At Stanford, there’s one hospital for adults (Stanford Hospital and Clinics) and another for children (the Lucile Packard Children’s Hospital at Stanford) and we have integrated them both into our combined and comprehensive Neuromuscular Program. While our efforts to streamline the interaction of the two hospitals is ongoing, the fact that the Department of Neurology includes both pediatric and adult neurology services, and that many of us work at both of the hospitals, has allowed us to already successfully launch our combined program for patients of all ages. Because DM affects multiple generations of a family, often in very different ways, we strongly believe that optimal care requires that we coordinate care for all affected family members.
What’s the current status of the Center?
We’ve been seeing patients at both the pediatric and adult clinics for more than one year, and have excellent teams in place including occupational, physical, speech and respiratory therapists, genetic counseling, social work and other key providers in addition to an expanding team of highly trained pediatric and adult neuromuscular neurologists. Also, we have multiple trials underway to define the effects of DM, and to develop treatments that will either alleviate symptoms or directly control the underlying disease.
Is the Stanford Center connected with other Myotonic Dystrophy investigators and clinicians around the world?
Absolutely. For example, For example, Stanford is part of the newly-established DM Clinical Research Network that also includes the University of Rochester, University of Kansas, Ohio State University and the University of Florida, and is supported by the Myotonic Dystrophy Foundation, the MDA and others. Stanford will participate in investigations undertaken by this network later this year. Furthermore, we have ongoing collaborations with investigators throughout the world, strongly subscribing to the view that we can more rapidly conquer DM if we work together. For example, we are working with the Myotonic Dystrophy Foundation to develop a tissue repository, sharing specimens from DM patients with investigators around the world.
What are some of your current priorities?
We strongly believe we can maximally impact research by aggressively optimizing clinical services, and that we can most improve DM clinical care by participating in multifaceted and cutting edge clinical and basic research. Clinical care, clinical research, basic research, education and outreach are all essential and inter-related elements of our attack on this disorder. Part of the road to success includes working with a large enough number of patients so that our research is efficient and precise. Because DM is so complicated everyone who has it is different. Consequently, the more patients we work with, the more able we are to compare research findings in similarly affected patients, improving the precision of our studies and thus our ability to understand the disease and validate its treatments. Since we are providing state-of-the-art clinical care, by professionals who understand this complicated disease, we are eager to help large numbers of DM families, which will increase the power of our research, so that we can further improve clinical care in a reiterative positive feedback cycle.

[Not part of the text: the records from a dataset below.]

Definition run_args (fuel : nat) (self : t) (args : list string) : eff unit :=
  run fuel (init self args).
End Commander.

(** * The other revisions of the header

    The repository holds three more revisions of [CommandProcessor.hpp].
    One is an unfinished state between the embedded revision and the later
    one; its [CommandArgs::parse] is the embedded one word for word.  The
    two others differ where the properties below look, and those parts are
    embedded here. *)

(** ** The earlier revision: no sentinel

    [CommandArgs::parse] files loose tokens under the command's own name,
    looks every key up with [m_config.option(key)], and throws on a value
    beyond the arity; [Commander::run] starts each segment empty. *)
Module RevD.
Definition unexpected_value (a : string) : exception :=
  runtime_error ("unexpected value " +:+ dquote +:+ a +:+ dquote).

Section Parse.
Variable m_config : CommandConfig.t.

Fixpoint consume (argSize : N) (args : list string) (count : N) (val : string)
  : outcome (list string * N * string) :=
  match args with
  | [] => Ret (args, count, val)
  | a :: rest =>
      if isProperty m_config a then Ret (args, count, val)
      else if (count <? argSize)%N
           then consume argSize rest (count + 1)%N (val +:+ (a +:+ " "))
           else Throw (unexpected_value a)
  end.

Fixpoint parse_loop (fuel : nat) (args : list string) (command_count : N)
    (m_argTable : gmap string string) : outcome (gmap string string) :=
  match args with
  | [] => Ret m_argTable
  | a :: rest =>
      match fuel with
      | O => OutOfFuel
      | S fuel' =>
          let '(key, count, args1) :=
            if isProperty m_config a then (a, 0%N, rest)
            else (CommandConfig.name m_config, command_count, args) in
          option ← CommandConfig.option m_config key;
          '(args2, count, val) ← consume (Option.argSize option) args1 count EmptyString;
          let val := if negb (empty val) then pop_back val else val in
          if (count <? Option.argSize option)%N && negb (Option.variadicSize option)
          then Throw (runtime_error
                        ("not enough arguments " +:+ dquote +:+ key +:+ dquote))
          else parse_loop fuel' args2 command_count (<[key := val]> m_argTable)
      end
  end.

Definition parse (fuel : nat) (args : list string) : outcome (gmap string string) :=
  parse_loop fuel args 0%N ∅.
End Parse.
Lemma mkdirs_makes_dir c :
  forall t t', mkdirs t c = Some t' -> is_dir t' c.
Proof.
  induction c as [|x c IH]; intros t t' Hm.
  - destruct (mkdirs_dir _ _ _ Hm) as [es ->]. now exists es.
  - destruct t as [d0|es]; [discriminate|]. simpl in Hm.
    destruct (mkdirs (child es x) c) as [n'|] eqn:E; [|discriminate].
    inversion Hm; subst t'; clear Hm.
    unfold is_dir. rewrite lookup_cons, dict_get_set, String.eqb_refl.
    now apply (IH (child es x)).
Qed.

Lemma write_at_keeps_file c :
  forall t t' data q d,
    write_at t c data = Some t' -> q <> c ->
    lookup t q = Some (File d) -> lookup t' q = Some (File d).
Proof.
  induction c as [|x c IH]; intros t t' data q d Hw Hq Hl.
  - destruct t; discriminate.
  - destruct t as [d0|es]; [discriminate|].
    destruct q as [|y q]; [discriminate|].
    rewrite lookup_cons in Hl.
    destruct c as [|x2 c].
    + simpl in Hw.
      assert (Ht : t' = Dir (dict_set es x (File data))).
      { destruct (dict_get es x) as [[?|?]|]; now inversion Hw. }
      subst t'. rewrite lookup_cons, dict_get_set.
      destruct (String.eqb x y) eqn:Exy; [|exact Hl].
      apply String.eqb_eq in Exy; subst y.
      destruct q as [|z q]; [now elim Hq|].
      destruct (dict_get es x) as [[?|?]|]; discriminate.
    + change (write_at (Dir es) (x :: x2 :: c) data)
        with (match write_at (child es x) (x2 :: c) data with
              | Some n' => Some (Dir (dict_set es x n'))
              | None => None
              end) in Hw.
      destruct (write_at (child es x) (x2 :: c) data) as [n'|] eqn:E;
        [|discriminate].
      inversion Hw; subst t'; clear Hw.
      rewrite lookup_cons, dict_get_set.
      destruct (String.eqb x y) eqn:Exy; [|exact Hl].
      apply String.eqb_eq in Exy; subst y.
      destruct (dict_get es x) as [n|] eqn:G; [|discriminate].
      rewrite (child_of_get _ _ _ G) in E.
      apply (IH n n' data q d E); [|exact Hl].
      intro C. apply Hq. now rewrite C.
Qed.

Lemma write_at_keeps_dir c :
  forall t t' data q,
    write_at t c data = Some t' -> is_dir t q -> is_dir t' q.
Proof.
  induction c as [|x c IH]; intros t t' data q Hw Hl.
  - destruct t; discriminate.
  - destruct t as [d0|es]; [discriminate|].
    destruct q as [|y q].
    { destruct c as [|x2 c].
      - simpl in Hw. destruct (dict_get es x) as [[?|?]|];
          inversion Hw; now eexists.
      - change (write_at (Dir es) (x :: x2 :: c) data)
          with (match write_at (child es x) (x2 :: c) data with
                | Some n' => Some (Dir (dict_set es x n'))
                | None => None
                end) in Hw.
        destruct (write_at (child es x) (x2 :: c) data);
          inversion Hw; now eexists. }
    unfold is_dir in *. rewrite lookup_cons in Hl.
    destruct c as [|x2 c].
    + simpl in Hw.
      destruct (String.eqb x y) eqn:Exy.
      * apply String.eqb_eq in Exy; subst y.
        destruct (dict_get es x) as [[d1|es1]|] eqn:G.
        -- destruct q; destruct Hl; discriminate.
        -- discriminate.
        -- destruct Hl; discriminate.
      * assert (Ht : t' = Dir (dict_set es x (File data))).
        { destruct (dict_get es x) as [[?|?]|]; now inversion Hw. }
        subst t'. now rewrite lookup_cons, dict_get_set, Exy.
    + change (write_at (Dir es) (x :: x2 :: c) data)
        with (match write_at (child es x) (x2 :: c) data with
              | Some n' => Some (Dir (dict_set es x n'))
              | None => None
              end) in Hw.
      destruct (write_at (child es x) (x2 :: c) data) as [n'|] eqn:E;
        [|discriminate].
      inversion Hw; subst t'; clear Hw.
      rewrite lookup_cons, dict_get_set.
      destruct (String.eqb x y) eqn:Exy; [|exact Hl].
      apply String.eqb_eq in Exy; subst y.
      destruct (dict_get es x) as [n|] eqn:G; [|destruct Hl; discriminate].
      rewrite (child_of_get _ _ _ G) in E.
      now apply (IH n n' data q E).
Qed.

Lemma remove_dir_keeps_file c :
  forall t t' q d,
    remove_dir t c = Some t' -> ~ is_prefix c q ->
    lookup t q = Some (File d) -> lookup t' q = Some (File d).
Proof.
  induction c as [|x c IH]; intros t t' q d Hr Hq Hl.
  - destruct t; discriminate.
  - destruct t as [d0|es]; [discriminate|].
    destruct q as [|y q]; [discriminate|].
    rewrite lookup_cons in Hl.
    destruct c as [|x2 c].
    + simpl in Hr.
      destruct (dict_get es x) as [[?|es1]|]; try discriminate.
      inversion Hr; subst t'; clear Hr.
      rewrite lookup_cons, dict_get_remove.
      destruct (String.eqb x y) eqn:Exy; [|exact Hl].
      apply String.eqb_eq in Exy; subst y.
      exfalso. apply Hq. now exists q.
    + change (remove_dir (Dir es) (x :: x2 :: c))
        with (match dict_get es x with
              | Some n' =>
                  match remove_dir n' (x2 :: c) with
                  | Some n'' => Some (Dir (dict_set es x n''))
                  | None => None
                  end
              | None => None
              end) in Hr.
      destruct (dict_get es x) as [n|] eqn:G; [|discriminate].
      destruct (remove_dir n (x2 :: c)) as [n''|] eqn:E; [|discriminate].
      inversion Hr; subst t'; clear Hr.
      rewrite lookup_cons, dict_get_set.
      destruct (String.eqb x y) eqn:Exy; [|exact Hl].
      apply String.eqb_eq in Exy; subst y. rewrite G in Hl.
      apply (IH n n'' q d E); [|exact Hl].
      intros [r Hr]. apply Hq. exists r. simpl. now rewrite Hr.
Qed.

Lemma remove_dir_removes c :
  forall t t', remove_dir t c = Some t' -> lookup t' c = None.
Proof.
  induction c as [|x c IH]; intros t t' Hr.
  - destruct t; discriminate.
  - destruct t as [d0|es]; [discriminate|].
    destruct c as [|x2 c].
    + simpl in Hr.
      destruct (dict_get es x) as [[?|es1]|]; try discriminate.
      inversion Hr; subst t'.
      now rewrite lookup_cons, dict_get_remove, String.eqb_refl.
    + change (remove_dir (Dir es) (x :: x2 :: c))
        with (match dict_get es x with
              | Some n' =>
                  match remove_dir n' (x2 :: c) with
                  | Some n'' => Some (Dir (dict_set es x n''))
                  | None => None
                  end
              | None => None
              end) in Hr.
      destruct (dict_get es x) as [n|] eqn:G; [|discriminate].
      destruct (remove_dir n (x2 :: c)) as [n''|] eqn:E; [|discriminate].
      inversion Hr; subst t'.
      rewrite lookup_cons, dict_get_set, String.eqb_refl.
      now apply (IH n).
Qed.

Lemma remove_dir_succeeds c :
  forall t, c <> [] -> is_dir t c -> exists t', remove_dir t c = Some t'.
Proof.
  induction c as [|x c IH]; intros t Hc [es0 Hl]; [now elim Hc|].
  destruct t as [d0|es]; [discriminate|].
  rewrite lookup_cons in Hl.
  destruct (dict_get es x) as [n|] eqn:G; [|discriminate].
  destruct c as [|x2 c].
  - simpl in *. rewrite G. inversion Hl; subst. now eexists.
  - change (remove_dir (Dir es) (x :: x2 :: c))
      with (match dict_get es x with
            | Some n' =>
                match remove_dir n' (x2 :: c) with
                | Some n'' => Some (Dir (dict_set es x n''))
                | None => None
                end
            | None => None
            end).
    rewrite G.
    destruct (IH n) as [n'' ->]; [discriminate|now exists es0|].
    now eexists.
Qed.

The starting point of the Stanford Neuromuscular Program is providing comprehensive state-of-the-art clinical care for all aspects of the most complex genetic disease known – DM. This will also allow us to provide a unique and powerful platform for ground-breaking research on DM treatment and care, taking full advantage of Stanford’s prowess in basic science. We can only successfully combat, and ultimately conquer DM by working arm-in-arm with the DM community – a partnership to which we are fully committed. We share common goals for combatting and ultimately conquering DM that we strongly believe can only be accomplished by working together.